Потом Кольта вызвал Гошмана. Настала тишина, а Макарка сказал:
– Он в больнице.
– Что такое? – спросил Топорик, не сильно переживая. Он был захвачен своим триумфом, доставал из сумок такой же комплект для Гошки. – Ну, Макарка, передай ему!
А сам подошел к неразобранной кровати Гошмана и аккуратно сложил все, что причиталось тому. Все эти несколько минут шумок все-таки не угас, но притих. И снова превратился в гвалт, когда Кольча вызвал Гнедого.
Тот ржал, вполне соответствуя своей кличке, показывал жеребиные длинные зубы, перевернул кепон козырьком назад, приплясывал, переодетый в синюю форму, не стоялось ему, не сиделось, и джинса на нем стучала как жестяная – нет, не шла ему обновка, выглядел он в ней как-то неуклюже, неловко – сразу бросалось в глаза. Есть просто-напросто люди, которым ничего заморское не идет, они рождены ходить в нашем русском тряпье – в холстине, в трикотаже, в сатине-поплине, а как напялят иноземное, лучше на них не глядеть, воротит с души. Таким был урожденный жеребец Гнедой.
Но это не испортило Кольчиного триумфа. Цель была достигнута. Три дружка, хотя один и в больнице, получили от него щедрые дары, и кому какое дело, что сам-то он их заимел в виде аванса неизвестно еще за что. Главное, все увидели, что Кольча Топорик в полном порядке, что сам выглядит на все сто, просто принц, значит, он не просчитался, когда выбрал не крышу интерната, под которой мог бы безбедно балдеть еще три верных года, а направил свои стопы в ПТУ, и, видать, зарабатывает прилично.

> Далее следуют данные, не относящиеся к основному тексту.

(** [new] is the answer of the allocator, [root] whether the caller is the superuser. *)
Definition get_empty_filp (s : fstate) (root : bool) (new : option Z) : option (option Z * fstate) :=
  let clean s f := put_inuse (set_filps s (<[f := File 1 0 0 0]> (filps s))) f in
  if (NR_RESERVED_FILES <? nr_free_files s) || (negb (nr_free_files s =? 0) && root) then
    match free_filps s with
    | [] => None
    | f :: _ =>
      let s := remove_filp s f in
      let s := set_lists s (free_filps s) (inuse_filps s) (nr_free_files s - 1) in
      Some (Some f, clean s f)
    end
  else if nr_files s <? max_files s then
    match new with
    | Some f => Some (Some f, clean (set_nr_files s (nr_files s + 1)) f)
    | None => Some (None, s)
    end
  else Some (None, s).

Definition fput (s : fstate) (f : Z) : option fstate :=
  x ← filps s !! f;
  let count := f_count x - 1 in
  if count =? 0 then
    let s := set_released s (released s ++ [f]) in
    let s := upd_file f (set_f_count 0) s in
    Some (insert_file_free (remove_filp s f) f)
  else Some (upd_file f (set_f_count count) s).

Definition put_filp (s : fstate) (f : Z) : option fstate :=
  x ← filps s !! f;
  let s := upd_file f (set_f_count (f_count x - 1)) s in
  if f_count x - 1 =? 0 then Some (insert_file_free (remove_filp s f) f) else Some s.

Последовала краткая пресс-конференция, столь же толковая, сколь неорганизованная, потому что закончилась коронным ответом на коронный вопрос, и завернувшая припозднившийся визит на новую, уж совсем недосягаемую высоту.
Какой-то малыш крикнул:
– А ты на машине ездить умеешь?
Все грохнули опять. Кто-то воскликнул:
– А ты разве не умеешь?
Но Кольча правильно понял вопрос и, едва утишая раскачавшееся сердце, ответил:
– А ты сейчас в окно выгляни, о'кей? Когда мы выйдем!
Еще какие-то вопросы и ответы, восклицания и восторги, и они, два вечерних нежданных визитера, вышли во двор.
Кольча поглядел на второй этаж и толкнул локтем Валентайна. Ко всем огромным окнам прилипли детские лица. Они смотрели на двор, освещенный не шибко эффектно, не так, конечно, как цирковой манеж, но все же достаточно освещенный, чтобы разглядеть темно-синюю, в темноте, конечно же, черную, сверкающую благородным лоском автомашину по имени «Вольво-940». Признак какой-то далекой от сих мест и дум жизни, призрачно манящей, явно недосягаемой, но ведь вот достигнутой же одним из них – одним из нас.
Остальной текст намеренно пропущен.